Levez le véhicule avec un cric et sécurisez-le sur chandelles. Retirez la roue, puis dévissez l’étrier pour accéder aux plaquettes. Repoussez le piston avec une pince adaptée avant d’installer les nouvelles garnitures. Si les disques sont également usés, dévissez-les et montez les neufs en respectant le couple de serrage (force appliquée pour visser correctement une pièce) recommandé par le constructeur.

Nettoyez les surfaces de contact avec un produit dégraissant pour éliminer toute trace d’huile ou de poussière. Remontez l’étrier, la roue, puis répétez l’opération sur les autres roues concernées. Pompez plusieurs fois sur la pédale de frein avant de reprendre la route pour rétablir la pression dans le circuit.

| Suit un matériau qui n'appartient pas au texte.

(** C35: every alert of the schema becomes a finding: its time is that of the
    alert; the severity is informational exactly for the normal class, where
    [is_alert] is false, and critical exactly for an intrusion the access
    control system did not see; the score is a percentage in the band of the
    confidence level; and the whole alert is kept under [unmapped.vestrix]. *)
Theorem ocsf_finding d :
  alert_spec d ->
  exists e id t f, to_ocsf (to_dict d) = Ok e /\ confidence_number (item d (u "confidence")) f /\
    alert_time (item d (u "ts_utc")) = Ok t /\ dget (u "time") e = Some (PInt t) /\
    dget (u "severity_id") e = Some (PInt id) /\ 1 <= id <= 5 /\
    dget (u "severity") e = Some (PStr (severity_name id)) /\
    dget (u "is_alert") e = Some (PBool (negb (id =? 1))) /\
    (id = 1 <-> dget (u "class") d = Some (PStr (u "normal"))) /\
    (id = 5 <-> dget (u "class") d = Some (PStr (u "intrusion")) /\
                dget (u "pacs_event_status") d = Some (PStr (u "missing"))) /\
    dget (u "confidence_score") e = Some (PInt (confidence_score f)) /\
    (let '(lo, hi) := level_band (confidence_level f) in lo <= confidence_score f <= hi) /\
    dget (u "unmapped") e = Some (to_dict [(u "vestrix", to_dict d)]).
Proof.
  intros Hs. destruct (as_confidence d Hs) as (f & level & Hcf & Hlv & ->%confidence_band_level). pose proof (class_of_alert d Hs) as [Hc Hin].
  assert (Hcn : confidence_number (item d (u "confidence")) f)
    by (apply item_field in Hcf; [done|by eapply field_present]).
  pose proof (as_time d Hs) as Ht. apply item_field in Ht; [|by eapply field_present].
  apply alert_time_Ok in Ht as [t Ht].
  assert (Hlevel : alert_level d = confidence_level f) by (unfold alert_level, str_item; by rewrite Hlv).
  pose proof (severity_facts d f Hlevel Hin) as Hsev. destruct (_severity d) as [id name] eqn:Esev.
  destruct Hsev as (Hid & -> & H1 & H5). exists (ocsf_event d), id, t, f.
  unfold to_ocsf. rewrite (proj2 (validate_alert_Ok _ _) (conj eq_refl Hs)). split; [done|].
  destruct (confidence_bounds _ _ Hcn) as [Hfin Hb]. pose proof (score_band f Hfin Hb) as Hband.
  unfold ocsf_event, confidence_of, time_of. rewrite Esev, Ht, (proj2 (alert_confidence_Ok _ _) Hcn).
  assert (Ha : bool_decide (alert_class d = u "normal") = (id =? 1))
    by (apply eq_bool_prop_intro; by rewrite bool_decide_spec, Is_true_true, Z.eqb_eq, H1).
  rewrite Ha, Hc. assert (Hst : forall s s', Some (PStr s) = Some (PStr s') <-> s = s') by naive_solver.
  rewrite !Hst, H1, H5. unfold pacs_missing. rewrite is_str_true. split_and!; try done; lia.
Qed.

(** ** An alert *)

Definition sample_contribution : pydict := Eval vm_compute in
  [ (u "feature", PStr (u "subcarrier_12")); (u "value", PFloat (dec_to_float false 4 (-1))); (u "rank", PInt 1) ].

Definition sample_alert : pydict := Eval vm_compute in
  [ (u "schema_version", PStr (u "1.0")); (u "source", PStr (u "vestrix"));
    (u "event_id", PStr (u "e-1")); (u "ts_utc", PStr (u "2026-07-13T12:00:00.250Z"));
    (u "node_id", PStr (u "node-01")); (u "site_id", PStr (u "site")); (u "zone_id", PStr (u "zone"));
    (u "class", PStr (u "intrusion")); (u "confidence", PFloat (dec_to_float false 93 (-2)));
    (u "confidence_level", PStr (u "high")); (u "model_id", PStr (u "model-v1"));
    (u "top_shap", PList [to_dict sample_contribution]);
    (u "pacs_event_status", PStr (u "missing")); (u "pacs_reader_id", PStr (u "r-1"));
    (u "pacs_event_id", PNone); (u "seq", PInt 7) ].

Lemma sample_alert_valid : validate_alert (to_dict sample_alert) = Ok sample_alert.
Proof. vm_compute. reflexivity. Qed.

Lemma sample_alert_spec : alert_spec sample_alert.
Proof. by apply (proj1 (validate_alert_Ok _ _) sample_alert_valid). Qed.

Lemma sample_alert_keys : NoDup (keys sample_alert).
Proof. vm_compute. apply (bool_decide_unpack _). vm_compute. exact I. Qed.

Lemma wazuh_flat_witness :
  exists w, to_wazuh (to_dict sample_alert) = Ok w /\ dget (u "pacs_event_id") w = None /\
    dget (u "shap_top_feature") w = Some (PStr (u "subcarrier_12")).
Proof.
  destruct (wazuh_flat sample_alert sample_alert_spec sample_alert_keys) as (w & Hw & Hf & _).
  exists w. rewrite !Hf. split; [exact Hw|]. split; vm_compute; reflexivity.
Defined.

Lemma ocsf_finding_witness :
  exists e, to_ocsf (to_dict sample_alert) = Ok e /\ dget (u "severity_id") e = Some (PInt 5).
Proof.
  destruct (ocsf_finding sample_alert sample_alert_spec) as (e & id & t & f & He & _ & _ & _ & Hid & _ & _ & _ & _ & H5 & _).
  exists e. split; [exact He|]. assert (id = 5) as <- by (apply H5; split; vm_compute; reflexivity). exact Hid.
Defined.

(** ** What the schema would refuse *)

(** A normal alert with a badge event: the schema has [not_applicable] there. *)
Example normal_matched_accepted :
  let d := dset (u "class") (PStr (u "normal")) (dset (u "pacs_event_status") (PStr (u "matched"))
    (dset (u "pacs_event_id") (PStr (u "b-1")) sample_alert)) in
  validate_alert (to_dict d) = Ok d.
Proof. vm_compute. reflexivity. Qed.

(** A time whose seventh fraction digit is an Arabic-Indic zero (U+0660). *)
Example foreign_fraction_accepted :
  let d := dset (u "ts_utc") (PStr (u "2026-07-13T12:00:00.250000" ++ [1632] ++ u "Z")) sample_alert in
  validate_alert (to_dict d) = Ok d.
Proof. vm_compute. reflexivity. Qed.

Purger le circuit de liquide de frein

Une purge élimine l’air et l’humidité accumulés dans le système hydraulique. Remplissez le réservoir de liquide neuf, puis ouvrez les vis de purge en commençant par la roue la plus éloignée du maître-cylindre (dispositif qui transforme la pression de la pédale en pression hydraulique). Actionnez la pédale jusqu’à ce que le liquide sorte sans bulles, puis refermez la vis. Répétez sur chaque roue et vérifiez le niveau final dans le réservoir.

Régler ou remplacer le frein à main

Selon le type de frein à main (à câble ou électrique), ajustez la tension via l’écrou de réglage situé sous le véhicule ou dans l’habitacle. Si les câbles sont rouillés ou les mâchoires trop usées, remplacez-les. Testez l’efficacité en stationnant sur une pente légère : le véhicule doit rester immobile sans effort excessif sur le levier.

Préparer et réussir la contre-visite

Une fois les réparations effectuées, prenez rendez-vous pour la contre-visite dans le centre de contrôle initial ou un autre centre agréé. Apportez le procès-verbal de la première visite et les factures ou preuves d’intervention pour justifier les corrections.

Avant de vous présenter, vérifiez vous-même le bon fonctionnement du système de freinage. Testez la pédale : elle doit être ferme et ne pas s’enfoncer jusqu’au plancher. Contrôlez l’absence de fuite sous le véhicule et assurez-vous que le frein à main maintient le véhicule en pente. Effectuez quelques freinages à vitesse modérée pour détecter d’éventuelles vibrations ou bruits anormaux.

Le contrôleur vérifiera uniquement les points défaillants mentionnés sur le rapport initial. Si toutes les anomalies sont corrigées, vous recevrez un procès-verbal favorable. Dans le cas contraire, une nouvelle contre-visite sera nécessaire, avec un délai supplémentaire et des frais à prévoir.

Éviter les défauts de freinage lors des prochains contrôles

Un entretien régulier du système de freinage limite les risques de contre-visite. Inspectez visuellement les plaquettes et les disques tous les six mois ou tous les 10 000 kilomètres. Remplacez le liquide de frein tous les deux ans, même en l’absence de fuite, car il absorbe l’humidité et perd en efficacité.

Soyez attentif aux signes avant-coureurs : pédale molle, bruits de frottement métallique, voyant lumineux allumé au tableau de bord ou distance de freinage allongée. Intervenez dès l’apparition de ces symptômes pour éviter une panne plus coûteuse et un échec au contrôle technique.

Privilégiez des pièces de rechange certifiées et respectez les préconisations du constructeur. Un freinage performant garantit votre sécurité et celle des autres usagers, tout en vous épargnant les tracas administratifs liés à une contre-visite.